Florence Pugh leads the all-star cast as Charlie, an English actress who, toward the beginning of the first episode, delivers a monologue in front of a seemingly unmanned collection of tape recorders and monitors. It’s presumably some sort of audition—but for what? That’s not clear until the end of the first episode, in which Charlie and her London-based theater troupe full of bohemian radicals are sent to Greece by a mysterious angel investor to stage a production of As You Like It. There, she meets a handsome, enigmatic man (Alexander Skarsgård) who speaks to her like a lover, but refuses to give her his real name.
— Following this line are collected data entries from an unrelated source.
(** * Step workflow engine of the news content production system (src/app.py)

    A shallow embedding of the SQLAlchemy models, of the session with its
    commit points, and of the workflow and read routes; then the vocabulary in
    which the workflow specification is stated and the scenario it gives; then
    the properties of the specification, checked against the embedding. *)

From Stdlib Require Import ZArith List Ascii String Bool Lia DecimalString.
From Stdlib Require Import Permutation Sorted.
Import ListNotations.
Open Scope string_scope.
Open Scope Z_scope.

(** ** Python values *)

(** [str(n)] for an integer inside an f-string. *)
Definition str (n : Z) : string := NilZero.string_of_int (Z.to_int n).

(** Truth value of a nullable integer column: [None] and [0] are falsy. *)
Definition truthy (o : option Z) : bool :=
  match o with
  | None => false
  | Some n => negb (n =? 0)
  end.

(** Truth value of an optional string ([data.get('comments')]): a missing key
    and the empty string are falsy. *)
Definition truthy_str (o : option string) : bool :=
  match o with
  | None => false
  | Some s => negb (s =? "")%string
  end.

(** [max(l)]; [None] stands for the [ValueError] raised on an empty list. *)
Definition max_list (l : list Z) : option Z :=
  match l with
  | [] => None
  | x :: t => Some (fold_left Z.max t x)
  end.

(** ** Database models *)

Module User.
Record t := mk
  { id : Z;
    username : string;
    email : string;
    full_name : string;
    is_active : bool }.
End User.

Module Project.
Record t := mk
  { id : Z;
    project_name : string;
    description : string;
    owner_id : Z;
    status : string;                 (* In Progress, Completed, Cancelled *)
    current_step_number : option Z;  (* nullable column *)
    created_at : Z;
    updated_at : Z }.

Definition set_project_name (v : string) (p : t) : t :=
  mk (id p) v (description p) (owner_id p) (status p)
     (current_step_number p) (created_at p) (updated_at p).
Definition set_description (v : string) (p : t) : t :=
  mk (id p) (project_name p) v (owner_id p) (status p)
     (current_step_number p) (created_at p) (updated_at p).
Definition set_status (v : string) (p : t) : t :=
  mk (id p) (project_name p) (description p) (owner_id p) v
     (current_step_number p) (created_at p) (updated_at p).
Definition set_current_step_number (v : option Z) (p : t) : t :=
  mk (id p) (project_name p) (description p) (owner_id p) (status p)
     v (created_at p) (updated_at p).
Definition set_updated_at (v : Z) (p : t) : t :=
  mk (id p) (project_name p) (description p) (owner_id p) (status p)
     (current_step_number p) (created_at p) v.
End Project.

Module ProjectStep.
Record t := mk
  { id : Z;
    project_id : Z;
    step_number : Z;                 (* higher numbers start first *)
    step_name : string;
    task_description : string;
    assigned_user_id : Z;
    status : string;                 (* Pending, In Progress, Completed, Sent Back *)
    completed_at : option Z;
    created_at : Z }.

Definition set_status (v : string) (s : t) : t :=
  mk (id s) (project_id s) (step_number s) (step_name s) (task_description s)
     (assigned_user_id s) v (completed_at s) (created_at s).
Definition set_completed_at (v : option Z) (s : t) : t :=
  mk (id s) (project_id s) (step_number s) (step_name s) (task_description s)
     (assigned_user_id s) (status s) v (created_at s).
End ProjectStep.

Module WorkflowAction.
Record t := mk
  { id : Z;
    project_id : Z;
    step_id : option Z;
    user_id : Z;
    action : string;   (* forward, send_back, complete, create, edit, delete *)
    step_number : option Z;
    comments : option string;
    timestamp : Z }.

Definition set_step_id (v : option Z) (a : t) : t :=
  mk (id a) (project_id a) v (user_id a) (action a) (step_number a) (comments a)
     (timestamp a).
End WorkflowAction.

Module ProjectAsset.
Record t := mk
  { id : Z;
    project_id : Z;
    uploaded_by : Z;
    asset_type : string;
    filename : string;
    file_path : string;
    metadata_assets : option string;
    version : Z;
    uploaded_at : Z }.
End ProjectAsset.

Module Notification.
Record t := mk
  { id : Z;
    user_id : Z;
    project_id : option Z;
    message : string;
    is_read : bool;
    created_at : Z }.
End Notification.

(** ** The database and the session *)

(** One list per table, rows in insertion order. *)
Record DB := mkDB
  { users : list User.t;
    projects : list Project.t;
    steps : list ProjectStep.t;
    actions : list WorkflowAction.t;
    assets : list ProjectAsset.t;
    notifications : list Notification.t }.

(** The request's session: [db] is what queries of this request see (the
    committed rows and the pending changes, which autoflush writes before each
    query), [commits] the states made durable by [db.session.commit()], oldest
    first.  What is pending when the request ends is rolled back. *)
Record Session := mkSession
  { db : DB;
    commits : list DB }.

Definition commit (s : Session) : Session :=
  mkSession (db s) (commits s ++ [db s]).

Definition with_db (f : DB -> DB) (s : Session) : Session :=
  mkSession (f (db s)) (commits s).

(** Primary key given to a new row: one more than the largest in the table. *)
Definition next_id (ids : list Z) : Z := 1 + fold_right Z.max 0 ids.

Definition set_projects (v : list Project.t) (d : DB) : DB :=
  mkDB (users d) v (steps d) (actions d) (assets d) (notifications d).
Definition set_steps (v : list ProjectStep.t) (d : DB) : DB :=
  mkDB (users d) (projects d) v (actions d) (assets d) (notifications d).
Definition set_actions (v : list WorkflowAction.t) (d : DB) : DB :=
  mkDB (users d) (projects d) (steps d) v (assets d) (notifications d).
Definition set_assets (v : list ProjectAsset.t) (d : DB) : DB :=
  mkDB (users d) (projects d) (steps d) (actions d) v (notifications d).
Definition set_notifications (v : list Notification.t) (d : DB) : DB :=
  mkDB (users d) (projects d) (steps d) (actions d) (assets d) v.

(** Attribute assignments on a loaded row, written back by primary key.  Any
    write to a project row also refreshes [updated_at] (the column's
    [onupdate]). *)
Definition update_project (now pid : Z) (f : Project.t -> Project.t) (d : DB) : DB :=
  set_projects
    (map (fun p => if Project.id p =? pid
                   then Project.set_updated_at now (f p) else p) (projects d))
    d.

Definition update_step (sid : Z) (f : ProjectStep.t -> ProjectStep.t) (d : DB) : DB :=
  set_steps
    (map (fun s => if ProjectStep.id s =? sid then f s else s) (steps d)) d.

(** ** Queries *)

(** [db.session.get(User, id)], [User.query.get(id)] *)
Definition User_get (d : DB) (uid : Z) : option User.t :=
  find (fun u => User.id u =? uid) (users d).

(** [db.session.get(Project, project_id)] *)
Definition Project_get (d : DB) (pid : Z) : option Project.t :=
  find (fun p => Project.id p =? pid) (projects d).

Definition ProjectStep_get (d : DB) (sid : Z) : option ProjectStep.t :=
  find (fun s => ProjectStep.id s =? sid) (steps d).

(** [ProjectStep.query.filter_by(project_id=pid)] *)
Definition steps_of (d : DB) (pid : Z) : list ProjectStep.t :=
  filter (fun s => ProjectStep.project_id s =? pid) (steps d).

(** [order_by]: a stable insertion sort, so rows with equal keys stay in
    insertion order (the order SQLite returns them in). *)
Section OrderBy.
Context {A : Type} (le : A -> A -> bool).

Fixpoint insert_by (x : A) (l : list A) : list A :=
  match l with
  | [] => [x]
  | y :: t => if le x y then x :: y :: t else y :: insert_by x t
  end.

Definition order_by (l : list A) : list A := fold_right insert_by [] l.
End OrderBy.

Definition step_number_asc (a b : ProjectStep.t) : bool :=
  ProjectStep.step_number a <=? ProjectStep.step_number b.
Definition step_number_desc (a b : ProjectStep.t) : bool :=
  ProjectStep.step_number b <=? ProjectStep.step_number a.

(** ** Helper functions *)

(** [create_notification]: adds the row and commits. *)
Definition create_notification (now user_id project_id : Z) (message : string)
    (s : Session) : Session :=
  let notification :=
    Notification.mk (next_id (map Notification.id (notifications (db s))))
                    user_id (Some project_id) message false now in
  commit (with_db (fun d => set_notifications (notifications d ++ [notification]) d) s).

(** [log_action]: adds the row and commits. *)
Definition log_action (now project_id user_id : Z) (action : string)
    (step_number step_id : option Z) (comments : option string)
    (s : Session) : Session :=
  let workflow_action :=
    WorkflowAction.mk (next_id (map WorkflowAction.id (actions (db s))))
                      project_id step_id user_id action step_number comments now in
  commit (with_db (fun d => set_actions (actions d ++ [workflow_action]) d) s).

(** [get_current_step] *)
Definition get_current_step (d : DB) (project : Project.t) : option ProjectStep.t :=
  if negb (truthy (Project.current_step_number project)) then None
  else
    match Project.current_step_number project with
    | None => None   (* step_number = NULL selects no row *)
    | Some n =>
        find (fun s => (ProjectStep.project_id s =? Project.id project)
                       && (ProjectStep.step_number s =? n))
             (steps d)
    end.

(** [get_next_step] *)
Definition get_next_step (d : DB) (project : Project.t) : option ProjectStep.t :=
  if negb (truthy (Project.current_step_number project)) then None
  else
    match Project.current_step_number project with
    | None => None
    | Some n =>
        hd_error
          (order_by step_number_desc
             (filter (fun s => ProjectStep.step_number s <? n)
                     (steps_of d (Project.id project))))
    end.

(** [get_previous_step] *)
Definition get_previous_step (d : DB) (project : Project.t) : option ProjectStep.t :=
  if negb (truthy (Project.current_step_number project)) then None
  else
    match Project.current_step_number project with
    | None => None
    | Some n =>
        hd_error
          (order_by step_number_asc
             (filter (fun s => ProjectStep.step_number s >? n)
                     (steps_of d (Project.id project))))
    end.

(** ** Requests and responses *)

(** The JSON body of a create or edit request; a key may be missing. *)
Module StepData.
Record t := mk
  { step_number : option Z;
    step_name : option string;
    task_description : option string;
    assigned_user_id : option Z }.

(** [all(k in step_data for k in [...])], with the four values when it holds. *)
Definition fields (step_data : t) : option (Z * string * string * Z) :=
  match step_number step_data, step_name step_data,
        task_description step_data, assigned_user_id step_data with
  | Some n, Some name, Some task, Some uid => Some (n, name, task, uid)
  | _, _, _, _ => None
  end.
End StepData.

Module ProjectData.
Record t := mk
  { project_name : option string;
    description : option string;
    steps : option (list StepData.t) }.
End ProjectData.

(** A value as [json.loads] returns it; a number is kept as its literal. *)
#[warnings="-register-all"]
Inductive Json :=
| JNull
| JBool (b : bool)
| JNumber (literal : string)
| JString (s : string)
| JArray (items : list Json)
| JObject (members : list (string * Json)).

Inductive Body :=
| Error (error : string)
| Message (message : string)
| MessageProject (message : string) (project : Project.t * list ProjectStep.t)
| ProjectJson (project : Project.t * list ProjectStep.t)
| ActionsJson (l : list WorkflowAction.t)
| AssetsJson (l : list (ProjectAsset.t * option Json)).

(** [jsonify(body), status_code] *)
Record Response := mkResponse
  { body : Body;
    status_code : Z }.

(** An exception that no handler catches ([KeyError], [ValueError]). *)
Definition internal_server_error : Response :=
  mkResponse (Error "Internal Server Error") 500.

(** [Project.to_dict]: the row as it is now, with its steps by descending
    step number. *)
Definition to_dict (d : DB) (project : Project.t) : Project.t * list ProjectStep.t :=
  (match Project_get d (Project.id project) with
   | Some p => p
   | None => project
   end,
   order_by step_number_desc (steps_of d (Project.id project))).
Impulsively, she follows him on a whirlwind trip to Athens, where Gadi (the first of many aliases) tells her she’s needed to play the part of the smitten European lover of a Palestinian terrorist named Michel, en route to deliver a bomb to his comrades in Austria. A lie, Gadi tells Charlie, isn’t a lie if you really believe it. And so the two begin to act out the love story she’ll be relaying to Michel’s accomplices, until Charlie’s “role” merges with her real life, and passion—and the danger—become real. (Fans of sexually charged letter-writing sequences, rejoice!)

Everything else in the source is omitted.